A problem with SNAP is that while it pushes to Facebook, Twitter and a lot of others in the free version, if you desire Google+ integration (which I do) it requires the paid plugin. Worse, you will not find out until after you try to hook it up (like I did) that the plugin in incompatible with two-step authentication which I do have on my Google account. The developer seems resistant to making it work with that, and this is an important thing for me. Jetpack works with two-factor authentication but somehow the SNAP developer claims it is impossible for him. For testing purposes I’m turning off two-step for now, but there is a hard decision in my future.

Future Work:

To make this work better, I’d love to see my dependency on Brid.gy replaced by one to my self-hosted ThinkUp install. ThinkUp is already crawling my social media streams and recording all my activity. It seems like a pretty small effort to write a plugin to push a webmention in just the same way that Brid.gy does. That way, although I have an external dependency in my blog it is to a thing I own. Since this whole IndieWeb thing is about control, that seems philosphically better and more consistent to me.

It would be preferential to find a system that could push posts to every social media system I want it propagated to, in exactly the manner and format I choose, without changing my security settings. Whether this is pushing existing vendors to change their tools (like adding templating to Jetpack or two-step support to SNAP) or creating new tools (ugh, not by me) if these existed and were easily available off the shelf then this whole thing would be more of a product and less of a kit car with a zillion pieces.

Final Thoughts:

I am pursuing this as an ongoing project. I like the ethos, and I like the result. Twelve years ago, I made a dozen small blog posts a day not unlike how people currently use Facebook or Twitter. There is no reason I can’t return to that. I like this blog being the center of everything and the social media posts being the second-class citizens, rather than the other way around. I have it set up that via IFTTT rules I can originate a post in Google+ and have it push to Twitter, Facebook or back to this blog. Ultimately though, that is rewarding bad behavior. Just because three years in, Google+ still does not provide a write API does not mean they should be the primary position in my life. I’ll take the hits to make this work, and will continue to post on this topic as I refine my system. I hope that just like early podcasting, people will take the rickety systems and build more solid ones so that eventually, there is just a button to push or a thing to install (or pay for) and the whole thing is done. May it be so, world without end. Amen.

Published by

dave

Dave Slusher is a blogger, podcaster, computer programmer, author, science fiction fan and father. Member of the Podcast Hall of Fame class of 2022.

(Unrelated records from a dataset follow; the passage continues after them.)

(** * Text Humanization Service: the pipeline of [ml-service/main.py]

    A shallow embedding of the [TextHumanizer] class and of the streaming
    generator [generate_humanized_text], followed by the properties of the
    pipeline that hold (or fail) on it.

    The pretrained models (spaCy, BART, T5, the sentence transformer), NumPy's
    global random generator and [json.dumps] are outside the repository: the
    models are fields of a record [Models] (the global [models] dictionary of
    the source), the random generator is an explicit state, and every call
    that can raise returns in [exn + _]. *)

From Stdlib Require Import ZArith NArith List Bool Lia String Ascii.
From Stdlib Require Import Floats.PrimFloat.
From Stdlib Require Floats.SpecFloat Floats.FloatOps.
From Stdlib Require Numbers.DecimalString.
Import ListNotations.

Set Implicit Arguments.
Set Warnings "-inexact-float".

(** ** Python built-ins *)

Module Py.

(** A Python [str] is a sequence of Unicode code points. *)
Definition str : Type := list N.

(** A string literal of the source (ASCII only in [main.py]). *)
Definition lit (s : string) : str := map N_of_ascii (list_ascii_of_string s).

Definition eqb (a b : str) : bool :=
  if list_eq_dec N.eq_dec a b then true else false.

(** [len(s) > 0], the truth value of a string. *)
Definition truthy (s : str) : bool :=
  match s with [] => false | _ :: _ => true end.

(** [c.isspace()] on one code point: the characters [str.strip()] and
    [str.split()] treat as whitespace. *)
Definition isspace (c : N) : bool :=
  ((9 <=? c) && (c <=? 13) || (28 <=? c) && (c <=? 32)
   || (c =? 133) || (c =? 160) || (c =? 5760)
   || (8192 <=? c) && (c <=? 8202)
   || (c =? 8232) || (c =? 8233) || (c =? 8239) || (c =? 8287)
   || (c =? 12288))%N.

Fixpoint lstrip (s : str) : str :=
  match s with
  | [] => []
  | c :: s' => if isspace c then lstrip s' else s
  end.

Definition rstrip (s : str) : str := rev (lstrip (rev s)).

(** [s.strip()] *)
Definition strip (s : str) : str := rstrip (lstrip s).

(** Splitting at every code point that satisfies [p]; the result is never
    the empty list ([''.split('.') == ['']]). *)
Fixpoint split_on (p : N -> bool) (s : str) : list str :=
  match s with
  | [] => [[]]
  | c :: s' =>
      if p c then [] :: split_on p s'
      else match split_on p s' with
           | [] => [[c]]
           | f :: fs => (c :: f) :: fs
           end
  end.

(** [s.split(sep)] for a one-character separator. *)
Definition split (sep : N) (s : str) : list str := split_on (N.eqb sep) s.
Lemma student_stats_add_up events student :
  NoDup (ev_session_id
           <$> filter (fun e => ev_roll_no e = stu_roll_no student) events) ->
  counts_add_up
    (DataService.student_stats events
       (DataService.nunique (ev_session_id <$> events)) student).
Proof.
  intros Hnd. unfold counts_add_up, DataService.student_stats. simpl.
  set (records := filter (fun e => ev_roll_no e = stu_roll_no student) events)
    in *.
  pose proof (attended_le_total events (stu_roll_no student)) as Hle.
  fold records in Hle.
  pose proof (present_absent_split records) as Hsplit.
  pose proof (size_list_to_set (C := gset string) _ Hnd) as Hsize.
  rewrite length_fmap in Hsize.
  unfold DataService.nunique, DataService.len in *.
  set (total := size (list_to_set (ev_session_id <$> events) : gset string)) in *.
  set (p := length (filter (fun e => ev_status e = PRESENT) records)) in *.
  set (a := length (filter (fun e => ev_status e = ABSENT) records)) in *.
  assert (Hcounts :
            match records with
            | [] => (0, Z.of_nat total)
            | _ :: _ =>
                (Z.of_nat p,
                 Z.of_nat a
                 + (Z.of_nat total
                    - Z.of_nat (size (list_to_set (ev_session_id <$> records)
                                        : gset string))))
            end
            = (Z.of_nat p, Z.of_nat total - Z.of_nat p)).
  { destruct records as [|e0 rest] eqn:E.
    - unfold p. rewrite filter_nil. simpl. f_equal. lia.
    - rewrite <- E in *. f_equal. lia. }
  rewrite Hcounts. simpl.
  assert (Hp : (p <= total)%nat) by lia.
  split; [lia|]. split; [lia|]. split; [lia|].
  unfold DataService.attendance_pct.
  destruct (0 <? Z.of_nat total) eqn:Ht; [|lia].
  apply Z.ltb_lt in Ht. apply round_div_percent; lia.
Qed.

(** X7: the counts add up when the ledger has at most one event per
    (session, student).  With roster and ledger readable, if no roster
    student has two events of the same session, every record
    [update_stats] writes has [present_days + absent_days = total_days],
    no negative count, and a percentage between 0.00 and 100.00. *)
Theorem update_stats_counts_add_up b w f roster events :
  faults w = [] -> branch_dirs w !! b = Some f ->
  students f = Some roster -> attendance f = Some events ->
  (forall student, student ∈ roster ->
     NoDup (ev_session_id
              <$> filter (fun e => ev_roll_no e = stu_roll_no student) events)) ->
  exists table,
    file_of stats b (snd (DataService.update_stats b w)) = Some table
    /\ length table = length roster
    /\ Forall counts_add_up table.
Proof.
  intros Hf Hd Hs Ha Hnd.
  rewrite (update_stats_ok b w f roster events) by done.
  cbn [snd]. rewrite file_of_with_branch. simpl.
  eexists. split; [reflexivity|].
  unfold recomputed_stats. destruct events as [|e events'].
  - split; [apply length_fmap|]. apply Forall_fmap, Forall_forall.
    intros student _. unfold counts_add_up. simpl. lia.
  - split; [apply length_fmap|]. apply Forall_fmap, Forall_forall.
    intros student Hin. apply student_stats_add_up. by apply Hnd.
Qed.

Lemma update_stats_counts_add_up_witness :
  exists table,
    file_of stats "CSH"
      (snd (DataService.update_stats "CSH"
              (Scenario.world (Scenario.minute 2) [Scenario.s1_present] OPEN [])))
    = Some table
    /\ length table = length [Scenario.s1; Scenario.s2]
    /\ Forall counts_add_up table.
Proof.
  apply (update_stats_counts_add_up "CSH"
           (Scenario.world (Scenario.minute 2) [Scenario.s1_present] OPEN [])
           (Scenario.csh [Scenario.s1_present] OPEN)
           [Scenario.s1; Scenario.s2] [Scenario.s1_present]);
    try reflexivity.
  intros student Hin.
  apply elem_of_cons in Hin as [->|Hin];
    [|apply elem_of_cons in Hin as [->|Hin];
      [|by apply not_elem_of_nil in Hin]];
    vm_compute; repeat constructor.
  intros Hin. by apply not_elem_of_nil in Hin.
Defined.

(** ** [get_attendance_stats] and the statistics after a ledger write *)

Lemma get_attendance_stats_stored b w table :
  faults w = [] -> file_of stats b w = Some table ->
  DataService.get_attendance_stats b w = (Returned table, w).
Proof.
  intros Hf Ht. unfold DataService.get_attendance_stats, try_except.
  rewrite bind_path_exists, Ht, bool_decide_eq_true_2 by eauto. cbn [negb].
  rewrite (bind_returned _ _ w tt w) by reflexivity.
  read_table table. reflexivity.
Qed.

Lemma stats_fresh_after_write b roster events f later w :
  faults w = [] -> students f = Some roster ->
  stats_served_fresh b roster
    (set_clock later
       (with_branch b
          (set_stats (recomputed_stats roster events) (set_attendance events f))
          w)).
Proof.
  intros Hf Hs. exists events.
  rewrite !file_of_at_time, !file_of_with_branch. simpl.
  split; [done|]. split; [done|].
  apply get_attendance_stats_stored; [done|].
  by rewrite file_of_at_time, file_of_with_branch.
Qed.

(** X8: the statistics follow the ledger.  With roster and ledger
    readable, the session id and the roll numbers of the roster keys that
    are read back as text, and the time stamps of the ledger and the
    current time written with microseconds, after a
    [DataService.mark_attendance] or a [manual_override_attendance] for a
    roster student, and after a [mark_absentees_auto],
    [get_attendance_stats] returns, at any later time, exactly the records
    recomputed from the roster and the ledger then on file. *)
Theorem stats_follow_ledger session_id r b w f roster events later :
  faults w = [] -> branch_dirs w !! b = Some f ->
  students f = Some roster -> attendance f = Some events ->
  r ∈ stu_roll_no <$> roster ->
  text_key (reads_as_text w) session_id ->
  Forall (text_key (reads_as_text w)) (stu_roll_no <$> roster) ->
  Forall (fun e => with_microseconds (ev_marked_at e)) events ->
  with_microseconds (clock w) ->
  (forall how marked_by,
     stats_served_fresh b roster
       (set_clock later
          (snd (DataService.mark_attendance session_id r b how marked_by w))))
  /\ (forall st teacher_id reason,
        stats_served_fresh b roster
          (set_clock later
             (snd (DataService.manual_override_attendance session_id r b st
                     teacher_id reason w))))
  /\ stats_served_fresh b roster
       (set_clock later (snd (DataService.mark_absentees_auto session_id b w))).
Proof.
  intros Hf Hd Hs Ha Hin Hsid Hkeys _ _.
  assert (Hr : text_key (reads_as_text w) r)
    by (by apply (proj1 (Forall_forall _ _) Hkeys)).
  split; [|split].
  - intros how marked_by.
    rewrite (mark_attendance_appends session_id r b how marked_by w f roster
               events) by (try split; auto).
    cbn [snd]. cbv zeta. apply stats_fresh_after_write; [done|].
    simpl. by rewrite Hs.
  - intros st teacher_id reason.
    rewrite (manual_override_ok session_id r b st teacher_id reason w f roster
               events) by done.
    cbn [snd]. cbv zeta. by apply stats_fresh_after_write.
  - rewrite (mark_absentees_auto_ok session_id b w f roster events) by done.
    cbn [snd]. by apply stats_fresh_after_write.
Qed.

Lemma stats_follow_ledger_witness :
  let w := Scenario.world (Scenario.minute 2) [Scenario.s1_present] OPEN [] in
  stats_served_fresh "CSH" [Scenario.s1; Scenario.s2]
    (set_clock (Scenario.minute 9)
       (snd (DataService.mark_absentees_auto Scenario.sid "CSH" w))).
Proof.
  apply (stats_follow_ledger Scenario.sid "CS21HCI001" "CSH"
           (Scenario.world (Scenario.minute 2) [Scenario.s1_present] OPEN [])
           (Scenario.csh [Scenario.s1_present] OPEN)
           [Scenario.s1; Scenario.s2] [Scenario.s1_present] (Scenario.minute 9));
    try reflexivity; try (by apply scenario_text_key).
  - simpl. left.
  - repeat constructor; by apply scenario_text_key.
  - repeat constructor. by vm_compute.
  - by vm_compute.
Defined.

(** ** [get_active_session]: what it answers *)

Lemma get_active_session_answer_sound b w s w' :
  faults w = [] ->
  SessionService.get_active_session b w = (Returned (Some s), w') ->
  exists rows,
    file_of sessions b w = Some rows
    /\ s ∈ rows /\ ses_status s = OPEN /\ clock w < ses_deadline_time s.
Proof.
  intros Hf. unfold SessionService.get_active_session, try_except.
  rewrite bind_path_exists.
  destruct (file_of sessions b w) as [rows|] eqn:Hr.
  - rewrite bool_decide_eq_true_2 by eauto. cbn [negb].
    read_table rows.
    destruct (filter (fun x => ses_status x = OPEN) rows) as [|s0 l0] eqn:El;
      [discriminate|].
    rewrite (bind_returned _ _ w (clock w) w) by reflexivity.
    destruct (scan_open_sessions_effect b (clock w) (s0 :: l0) w Hf)
      as (res & w1 & E & _ & _ & Hsome).
    rewrite E. intros [= -> ->].
    destruct (Hsome s eq_refl) as [Hin Hlt].
    rewrite <- El in Hin. apply list_elem_of_filter in Hin as [Ho Hin].
    eauto.
  - rewrite bool_decide_eq_false_2 by (intros [? ?]; done). discriminate.
Qed.

(** X9: [get_active_session] never raises, and with no read fault it
    answers with a session exactly when the table of the branch holds an
    open session short of its deadline; the session it answers with is
    such a row; when it answers [None] no row of the table is open any
    more; and in either case the table has the same rows as before,
    except that some open ones were closed. *)
Theorem get_active_session_answer b w :
  faults w = [] ->
  exists res w',
    SessionService.get_active_session b w = (Returned res, w')
    /\ (is_Some res <->
        exists rows s, file_of sessions b w = Some rows /\ s ∈ rows
                       /\ ses_status s = OPEN /\ clock w < ses_deadline_time s)
    /\ (forall s, res = Some s ->
          exists rows, file_of sessions b w = Some rows /\ s ∈ rows
                       /\ ses_status s = OPEN /\ clock w < ses_deadline_time s)
    /\ (res = None ->
        forall rows', file_of sessions b w' = Some rows' ->
                      open_count rows' = 0%nat)
    /\ only_closes b w w'.
Proof.
  intros Hf.
  destruct (get_active_session_effect b w Hf) as (res & w' & E & Hoc & Hnone).
  exists res, w'. split; [exact E|].
  assert (Hsound : forall s, res = Some s ->
            exists rows, file_of sessions b w = Some rows /\ s ∈ rows
                         /\ ses_status s = OPEN /\ clock w < ses_deadline_time s).
  { intros s ->. by apply (get_active_session_answer_sound b w s w'). }
  split; [|split; [exact Hsound | split; [exact Hnone | exact Hoc]]].
  split.
  - intros [s ->]. destruct (Hsound s eq_refl) as (rows & ?). eauto.
  - intros (rows & s & Hr & Hs & Ho & Hlt).
    destruct (get_active_session_finds b w rows s Hf Hr Hs Ho Hlt)
      as (s' & w'' & E' & _).
    rewrite E in E'. injection E' as -> _. eauto.
Qed.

18 thoughts on “This Blog Has A POSSE”

  1. Great post and good timing.
    I followed EGC from the early early podcast days. In the last couple of years my commuting routine changed and I stopped listening to podcasts.
    But I’m slowly switching back and yesterday I read your post about actually working through the details of maintaining control of your content while still sharing on FB, etc. This absolutely resonates with me. I’m going to dig in to this over the next couple of days. Keep us posted on your finds.